Notes from the Underworld: Reviews of 'Hellboy II: The Golden Army', 'Journey to the Center of the Earth,' 'The Wackness'

By Brian D. Johnson - Thursday, July 10, 2008 - 0 Comments

It’s a weekend of underworld heroes, in all shapes and colours. An infernal brute fights off an underground horde in Hellboy II: The Golden Army; a trio of subterranean explorers go spelunking in the 3D depths of Journey to the Center of the Earth; and a young drug dealer scores pot from Jamaican gangsters beneath the streets of Manhattan in The Wackness. These movies are, respectively, a state-of-the-art supernatural fantasy, a corny family adventure, and a quirky coming-of-age picture. But they’re all guy movies. Each is geared to a different demographic. Hellboy II is a masterful fantasy that should appeal comic book fanboys, Lord of the Rings freaks, fans of director Guillermo del Toro, and anyone who appreciates sci-fi spectacle. Unless you’re 12 years old, or are a boomer trying to graft your childhood onto your innocent progeny, you might want to pass on Journey to the Center of the Earth. Sure, it’s in digital 3D, which offers an undeniable novelty, but better 3D movies will be coming along soon. As for The Wackness, which won this year’s Audience Award at Sundance, it’s a charming American indie film that offers a more modest style of summer escape. Details:

Hellboy II: The Golden Army

I came to this movie as a total skeptic. I was bored by the original Hellboy, and unlike most cinephiles, I was unmoved by Guillermo del Toro’s Oscar-nominated Pan’s Labyrinth, which I found to be a nasty, heartless, gratuitously violent exercise in high-minded pretense. Well, maybe it wasn’t that bad. But clearly it rubbed me the wrong way.

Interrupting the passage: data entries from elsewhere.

(** C8, as the code has it.  [stop()] sets the stop flag and closes the
    socket and the event log.  Called while the loop waits in [recv], it
    makes the loop leave in that very turn without sending, connecting or
    writing anything (a frame that would have come next is never read);
    from then on the flag stays set, the loop takes no further turn, and no
    detection record is written as long as the event log is not open,
    which it never is again.  But the PING branch calls
    [connect()] without testing the flag: when [stop()] comes while the
    worker is asking for the chat channel id after a PING, and the id has
    changed, the worker opens a new connection after the stop was
    requested and leaves the loop with a connected socket. *)
Theorem C8_stop_and_late_reconnect :
  (forall (RT : Runtime) (CMD : Commands) (m : Machine),
     fst (host_stop m) = Ok tt /\
     _stop (self (snd (host_stop m))) = true /\
     (forall ws, sock (self (snd (host_stop m))) = Some ws -> connected ws = false) /\
     keyword_log (self (snd (host_stop m))) <> Some FileOpen) /\
  (forall (RT : Runtime) (CMD : Commands) (env : IterEnv) (m : Machine),
     stop_during (recv1 env) = true ->
     sock (self m) = Some {| connected := true |} ->
     fst (loop_body env m) = Ok Break /\
     new_events m (snd (loop_body env m))
     = StopRequested :: WsClose ::
       match keyword_log (self m) with
       | Some FileOpen => [KeywordLogClose]
       | _ => []
       end) /\
  (forall (RT : Runtime) (CMD : Commands) (script : list IterEnv) (m : Machine),
     (_stop (self m) = true -> run script m = (Ok true, m)) /\
     (_stop (self m) = true -> _stop (self (snd (run script m))) = true) /\
     (keyword_log (self m) <> Some FileOpen ->
      filter is_detection (trace (snd (run script m)))
      = filter is_detection (trace m))) /\
  (let live :=
     @started insertion_order_runtime chzzk_commands
       (settings (config_of ["gg"] None None [] []) []) no_environ in
   let r :=
     @run insertion_order_runtime chzzk_commands
       [turn_stopped_in_recv; turn_receiving (chat_frame "gg" 1000)] live in
   fst r = Ok true /\
   new_events live (snd r) = [StopRequested; WsClose; KeywordLogClose]) /\
  (let live :=
     @started insertion_order_runtime chzzk_commands
       (settings (config_of ["gg"] None None [] []) []) no_environ in
   let r :=
     @run insertion_order_runtime chzzk_commands
       [turn_stopped_in_ping "channel-2" "sid-2"] live in
   fst r = Ok true /\
   _stop (self (snd r)) = true /\
   sock (self (snd r)) = Some {| connected := true |} /\
   chatChannelId (self (snd r)) = "channel-2" /\
   filter (fun e => match e with
                    | StopRequested | WsConnect | WsClose | KeywordLogClose => true
                    | _ => false
                    end)
          (new_events live (snd r))
   = [StopRequested; WsClose; KeywordLogClose; WsConnect]).
Proof.
  split; [|split; [|split; [|split]]].
  - intros RT CMD m. apply stop_effect.
  - intros RT CMD env m Hstop Hsock.
    destruct (stop_while_receiving env m Hstop Hsock) as (H1 & _ & H3).
    now split.
  - intros RT CMD script m. split; [|split].
    + apply run_stopped.
    + apply (preserves_run stop_sticky script m).
    + apply (preserves_run closed_log_silent script m).
  - cbv zeta. split; vm_compute; reflexivity.
  - cbv zeta. repeat split; vm_compute; reflexivity.
Qed.

(** *** Instances of the conditional statements, and the two refuted readings *)

(** C1 at a first hit with threshold 1: the store is writable, and the
    keyword fires with count 1. *)
Lemma C1_sliding_window_fires_witness :
  let m := machine_of (watching_gg 1 15) fresh_files in
  let m' :=
    snd (@record_hit insertion_order_runtime "gg" 20000 "now" AnonymousDonor "gg" m) in
  ConfigStore.writable (files m) = true /\
  In (LoggerInfo (KeycountLine "GG" 15 1 1)) (new_events m m').
Proof.
  cbv zeta. split; [reflexivity|].
  apply (proj1 (proj2 (proj2
    (@C1_sliding_window_fires insertion_order_runtime
       (machine_of (watching_gg 1 15) fresh_files)
       "gg" 20000 "now" AnonymousDonor "gg" eq_refl)))).
  vm_compute. discriminate.
Defined.


(** C10 at a raw configuration with padded keywords, a threshold below 1
    and a repeated Contains keyword. *)
Lemma C10_save_then_load_is_sanitize_witness :
  let c :=
    PDict [("keywords", PStr " gg , wp ,,");
           ("global_threshold", PInt 0);
           ("global_window", PStr "abc");
           ("contains_keywords",
            PList [PStr "Pizza"; PDict [("keyword", PStr " PIZZA ")];
                   PDict [("keyword", PStr "cake"); ("threshold", PInt 3)]])] in
  let f' := snd (@ConfigStore.save_config insertion_order_runtime c fresh_files) in
  @ConfigStore.save_config insertion_order_runtime c fresh_files = (Ok tt, f') /\
  @ConfigStore.load_config insertion_order_runtime f'
  = @ConfigStore._sanitize_config insertion_order_runtime c /\
  @ConfigStore.load_config insertion_order_runtime f'
  = {| ConfigStore.keywords := ["gg"; "wp"];
       ConfigStore.global_threshold := Some 1;
       ConfigStore.per_keyword_thresholds := [];
       ConfigStore.global_window := Some 60;
       ConfigStore.per_keyword_windows := [];
       ConfigStore.contains_keywords :=
         [{| ConfigStore.keyword := "Pizza";
             ConfigStore.threshold := 1; ConfigStore.window := 60 |};
          {| ConfigStore.keyword := "cake";
             ConfigStore.threshold := 3; ConfigStore.window := 60 |}] |}.
Proof.
  cbv zeta.
  assert (Hsave :
    @ConfigStore.save_config insertion_order_runtime
       (PDict [("keywords", PStr " gg , wp ,,");
               ("global_threshold", PInt 0);
               ("global_window", PStr "abc");
               ("contains_keywords",
                PList [PStr "Pizza"; PDict [("keyword", PStr " PIZZA ")];
                       PDict [("keyword", PStr "cake"); ("threshold", PInt 3)]])])
       fresh_files
    = (Ok tt,
       snd (@ConfigStore.save_config insertion_order_runtime
              (PDict [("keywords", PStr " gg , wp ,,");
                      ("global_threshold", PInt 0);
                      ("global_window", PStr "abc");
                      ("contains_keywords",
                       PList [PStr "Pizza"; PDict [("keyword", PStr " PIZZA ")];
                              PDict [("keyword", PStr "cake");
                                     ("threshold", PInt 3)]])])
              fresh_files)))
    by (vm_compute; reflexivity).
  split; [exact Hsave|].
  destruct (@C10_save_then_load_is_sanitize insertion_order_runtime _ _ _ Hsave)
    as [Hload _].
  split; [exact Hload|].
  vm_compute. reflexivity.
Defined.


(** C6 at a hit that reaches threshold 1 while the disk is full: nothing is
    emitted, the count and the window are kept, and the settings file is
    left unreadable. *)
Lemma C6_failure_is_swallowed_silently_witness :
  let m := machine_of (watching_gg 1 60) (on_full_disk fresh_files) in
  let r := @record_hit insertion_order_runtime "gg" 1000 "now" AnonymousDonor "gg" m in
  ConfigStore.writable (files m) = false /\
  threshold_of (self m) "gg"
  <= Z.of_nat (List.length
       (slide (window_of (self m) "gg") (ts_of_ms 1000) (window_sec_of (self m) "gg"))) /\
  fst r = Ok tt /\
  new_events m (snd r) = [] /\
  count_of (self (snd r)) "gg" = 1 /\
  window_of (self (snd r)) "gg" = [ts_of_ms 1000] /\
  ConfigStore.CONFIG_PATH (files (snd r)) = Some None.
Proof.
  cbv zeta.
  assert (Hfire :
    threshold_of (self (machine_of (watching_gg 1 60) (on_full_disk fresh_files))) "gg"
    <= Z.of_nat (List.length
         (slide (window_of (self (machine_of (watching_gg 1 60)
                                    (on_full_disk fresh_files))) "gg")
                (ts_of_ms 1000)
                (window_sec_of (self (machine_of (watching_gg 1 60)
                                        (on_full_disk fresh_files)))
                               "gg"))))
    by (vm_compute; discriminate).
  split; [reflexivity|]. split; [exact Hfire|].
  destruct (@C6_failure_is_swallowed_silently insertion_order_runtime chzzk_commands
              (machine_of (watching_gg 1 60) (on_full_disk fresh_files))
              "gg" 1000 "now" AnonymousDonor "gg" eq_refl Hfire)
    as (_ & Hok & Hev & Hcount & Hwin & Hfiles & _).
  split; [exact Hok|]. split; [exact Hev|].
  split; [rewrite Hcount; reflexivity|].
  split; [rewrite Hwin; reflexivity|].
  rewrite Hfiles. reflexivity.
Defined.

(** C6 as stated fails: the store refuses the write, the exception is
    raised inside the hit recording, and no line reaches the logger. *)
Lemma C6_nothing_is_logged :
  let m := machine_of (watching_gg 1 60) readonly_files in
  let r := @record_hit insertion_order_runtime "gg" 1000 "now" AnonymousDonor "gg" m in
  fst (@ConfigStore.save_counts insertion_order_runtime
         (keyword_counts (self (snd r))) (files m)) = Raise OSError /\
  ~ (exists e, In e (new_events m (snd r)) /\ is_log e = true).
Proof.
  cbv zeta. split; [reflexivity|].
  intros (e & Hin & _). vm_compute in Hin. exact Hin.
Qed.

(** C5 as stated fails: after a failed [recv] and a successful
    reconnection the window of the keyword still holds the hit recorded
    before, so not every window is empty. *)
Lemma C5_windows_survive_reconnect :
  let live :=
    @session insertion_order_runtime chzzk_commands
      (settings (config_of ["gg"] (Some 5) None [] []) []) no_environ
      [turn_receiving (chat_frame "gg" 1000)] in
  let r :=
    @receive chzzk_commands
      (turn_reconnecting "channel-2" "sid-2" (chat_frame "gg" 2000)) live in
  fst r = Ok (Some (Some (chat_frame "gg" 2000))) /\
  sid (self (snd r)) = PStr "sid-2" /\
  window_of (self (snd r)) "gg" = [ts_of_ms 1000] /\
  ~ (forall k, window_of (self (snd r)) k = []).
Proof.
  cbv zeta. split; [vm_compute; reflexivity|].
  split; [vm_compute; reflexivity|].
  split; [vm_compute; reflexivity|].
  intro H. specialize (H "gg"). vm_compute in H. discriminate.
Qed.

(** C4 at a first hit with threshold 1 on a writable store: the stored
    count of the keyword becomes 1. *)
Lemma C4_count_lost_under_unstripped_key_witness :
  let m := machine_of (watching_gg 1 60) fresh_files in
  let m' :=
    snd (@record_hit insertion_order_runtime "gg" 1000 "now" AnonymousDonor "gg" m) in
  ConfigStore.writable (files m) = true /\
  CountsSpec.normal_key "gg" /\
  CountsSpec.unshadowed (keyword_counts (self m)) "gg" /\
  count_of (self m') "gg" = 1 /\
  dget (@ConfigStore.load_counts insertion_order_runtime (files m')) "gg" = Some 1.
Proof.
  cbv zeta.
  assert (Hkey : CountsSpec.normal_key "gg") by (split; [reflexivity | discriminate]).
  assert (Hun : CountsSpec.unshadowed
                  (keyword_counts (self (machine_of (watching_gg 1 60) fresh_files)))
                  "gg").
  { intros k [<-|[]] _. reflexivity. }
  destruct (@C4_count_lost_under_unstripped_key insertion_order_runtime chzzk_commands
              (machine_of (watching_gg 1 60) fresh_files)
              "gg" 1000 "now" AnonymousDonor "gg")
    as ((Hcount & _) & _ & Hstored & _).
  split; [reflexivity|]. split; [exact Hkey|]. split; [exact Hun|].
  split; [exact Hcount|].
  apply Hstored.
  - reflexivity.
  - vm_compute. discriminate.
  - exact Hkey.
  - repeat constructor. intros [].
  - exact Hun.
  - vm_compute. discriminate.
Defined.

(* ================================================================== *)
(** ** Further properties of the store, the session, the policy and the
    input fields *)
(* ================================================================== *)

Import Py Text TextSpec.

(** *** Decimal text: [str] of an integer and [int] of a string *)

Lemma digits_value_acc (d : Decimal.uint) (acc : positive) :
  digits_value (Z.pos acc) true (NilEmpty.string_of_uint d)
  = Some (Z.pos (Pos.of_uint_acc d acc)).
Proof.
  revert acc. induction d; intro acc; cbn [NilEmpty.string_of_uint Pos.of_uint_acc];
    [reflexivity | ..];
    cbn [digits_value];
    match goal with
    | |- context [is_digit ?c] => change (is_digit c) with true; cbv iota
    end;
    rewrite <- IHd; f_equal;
    match goal with
    | |- context [code ?c] =>
        let v := eval vm_compute in (code c) in change (code c) with v
    end; lia.
Qed.

Lemma digits_value_uint (d : Decimal.uint) :
  digits_value 0 true (NilEmpty.string_of_uint d)
  = Some (Z.of_N (Pos.of_uint d)).
Proof.
  induction d; cbn [NilEmpty.string_of_uint Pos.of_uint];
    [reflexivity | exact IHd | ..];
    cbn [digits_value];
    match goal with
    | |- context [is_digit ?c] => change (is_digit c) with true; cbv iota
    end;
    cbn [Z.of_N]; rewrite <- digits_value_acc; f_equal.
Qed.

So I was not looking forward to Hellboy II. As I watched the film, I tried to resist for a while and found some good reasons to—del Toro’s dialogue is clunky, his plotting is schematic, and his abject devotion to monsters, who are more dimensional than his humans, is suspect. But Hellboy II is one of those rare sequels that’s far better than the original. It’s a visual tour de force, with an original narrative that riffs on a motherlode of mythological and surrealist fantasy while leavening it with pop wit. In the succession of brilliant directors who invent fantasy creatures, del Toro now seems poised to inherit the mantle of creature fetishism pioneered by David Cronenberg, Tim Burton and Peter Jackson.